Примерно год назад похожий разрыв во Франции привел к более суровым последствиям – протестам gilets jaunes (желтых жилетов), ясно обозначившим тот опыт, который было невозможно перевести или перенести в термины политики институционального представительства, и поэтому в тот момент, когда Макрон призвал их представителей к диалогу и попросил их сформулировать свои жалобы в виде четкой политической программы, их специфический опыт испарился. Разве не то же самое произошло с Podemos в Испании? Согласившись играть в партийную политику и войти в правительство, они стали почти неотличимы от социалистической партии – и это еще один признак того, что представительная демократия работает не в полной мере.
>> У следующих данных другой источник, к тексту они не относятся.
(* ===== verification/ShmSections.v ===== *)
(** Shared memory at the grain of its lock: [src/ipc/shm.c] with the other processors' calls in
    between.

    [Shm] models each call as one step.  In the source a call is a sequence of sections that hold
    [g_shm_lock] and of work outside it: [shm_create] takes its pages before the lock, [shm_attach]
    maps, and [shm_detach] and [shm_process_cleanup] unmap, between two sections.  Here every section
    and every such piece of work is a step of its own, a process that is inside a call has a [phase],
    and any steps of other processes may come between two steps of a call.  A process makes one call
    at a time; its cleanup may start in the middle of one, and then the interrupted call is not
    resumed.  (When it is, on another processor, the invariant is lost: [Shm.shm_attach_undo_race].) *)

From S2P Require Import Prelude Pmm Paging Vmm VmSpace ProcessData Shm.

(** ** Sections *)

(** [shm_create] up to the lock: the pages of the region to be. *)
Definition shm_create_begin (size : Z) (m : machine) : option (Z * Z) * machine :=
  if size =? 0 then (None, m) else
  let page_count := u64 (u64 (size + PAGE_SIZE) - 1) / PAGE_SIZE in
  let '(phys, p) := pmm_alloc_pages (m_pmm m) page_count in
  let m := m <| m_pmm := p |> in
  if phys =? 0 then (None, m) else (Some (phys, page_count), m).

(** Its locked section, with the release of the pages when the table is full. *)
Definition shm_create_end (cur : option process) (phys page_count : Z) (m : machine) (sh : shm_sys)
  : Z * machine * shm_sys :=
  match shm_alloc_region_locked sh with
  | None => (-1, m <| m_pmm := pmm_free_pages (m_pmm m) phys page_count |>, sh)
  | Some k =>
      let new_id := g_next_shm_id sh in
      let sh := sh <| g_next_shm_id := next_shm_id new_id |> in
      let owner := match cur with Some p => pid p | None => 0 end in
      (new_id, m, set_region k (mkRegion new_id owner phys (u64 (page_count * PAGE_SIZE)) page_count
                                  0 false true) sh)
  end.

(** The mapping of [shm_attach] between its sections, with the accounting that follows a success. *)
Definition shm_attach_map (p : process) (virt_addr phys page_count : Z) (m : machine)
  : bool * process * machine :=
  let '(rc, space, m) := vm_space_map_user_pages m (p_vm_space p) virt_addr phys page_count
                           shm_attach_flags in
  let p := p <| p_vm_space := space |> in
  if negb (rc =? 0) then (false, p, m) else
  (true, p <| p_vm_space := vm_space_note_shm_attach (p_vm_space p) page_count |>
           <| shm_attachment_count := u32 (shm_attachment_count p + 1) |>, m).

(** The unmapping of [shm_detach] between its sections. *)
Definition shm_detach_unmap (p : process) (addr page_count : Z) (m : machine) : Z * process * machine :=
  let '(unmap_rc, space, m) := vm_space_unmap_user_pages m (p_vm_space p) addr page_count in
  let p := p <| p_vm_space := vm_space_note_shm_detach space page_count |> in
  let p := if 0 <? shm_attachment_count p
           then p <| shm_attachment_count := shm_attachment_count p - 1 |> else p in
  (unmap_rc,
   if shm_attachment_count p =? 0
   then p <| p_vm_space := p_vm_space p <| shm_cursor := shm_window (pid p) |> |> else p, m).

(** The first section of [shm_process_cleanup]. *)
Definition shm_cleanup_begin (pid : Z) (sh : shm_sys) : list (Z * Z * Z) * shm_sys :=
  let '(batch, sh) := shm_cleanup_attachments pid sh in (batch, shm_orphan_regions pid sh).

(** One turn of its unmapping loop, and the reset after the loop. *)
Definition shm_cleanup_unmap_one (p : process) (addr pages : Z) (m : machine) : process * machine :=
  let '(_, space, m) := vm_space_unmap_user_pages m (p_vm_space p) addr pages in
  (p <| p_vm_space := vm_space_note_shm_detach space pages |>, m).
Definition shm_cleanup_reset (p : process) : process :=
  let p := p <| shm_attachment_count := 0 |> in
  p <| p_vm_space := p_vm_space p <| shm_cursor := shm_window (pid p) |> |>.

(** Where a process is inside a call, with the local variables it carries on. *)
Inductive phase :=
  | Creating (phys page_count : Z)
  | Mapping (virt_addr phys page_count shm_id : Z)
  | Undoing (virt_addr shm_id : Z)
  | Unmapping (virt_addr page_count shm_id : Z) (needs_reap : bool)
  | Reaping (shm_id : Z)
  | Cleaning (todo batch : list (Z * Z * Z))
  | Sweeping (batch : list (Z * Z * Z)).

(** [w_procs] are the processes; a key of [s_phase] without a process is a kernel thread, whose
    [process_current()] is NULL. *)
Record sections := mkSections { s_world : shm_world; s_phase : gmap Z phase }.

Definition in_cleanup (ph : option phase) : bool :=
  match ph with Some (Cleaning _ _) | Some (Sweeping _) => true | _ => false end.

(** [q] is in phase [ph] next, or outside any call. *)
Definition go (q : Z) (ph : option phase) (phs : gmap Z phase) : gmap Z phase :=
  match ph with Some x => <[q := x]> phs | None => delete q phs end.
Короче говоря, кризис либеральной демократии длится уже более десяти лет; пандемия Covid-19 просто обострила его. Основные предпосылки функционирующей демократии сегодня все больше и больше подрываются. Идея о доверии, на которое опирается демократия, лучше всего выражена в знаменитых словах Линкольна: «Можно все время дурачить некоторых, можно некоторое время дурачить всех, но нельзя все время дурачить всех». Давайте придадим этому высказыванию более пессимистичный оттенок: лишь в редкие исключительные моменты большинство людей живут в истине; основную часть времени они живут в не-истине, когда только меньшинство осознает истину. Решения, конечно, не найти в некой более «истинной» демократии, более инклюзивной для всех меньшинств; саму структуру либеральной демократии придется оставить в прошлом, а именно этого либералы боятся больше всего. Решение также не сводится к тому, чтобы самоорганизованное и мобилизованное гражданское общество (например, Podemos или «желтые жилеты») каким-то образом непосредственно захватило власть и заменило государство. Прямое правление масс – иллюзия; как правило, оно должно поддерживаться сильным государственным аппаратом. Путь к истинным переменам открывается только тогда, когда мы теряем надежду на перемены в рамках системы. Если это кажется слишком «радикальным», вспомните, что сегодня наш капитализм и так уже меняется, хотя и в противоположном смысле.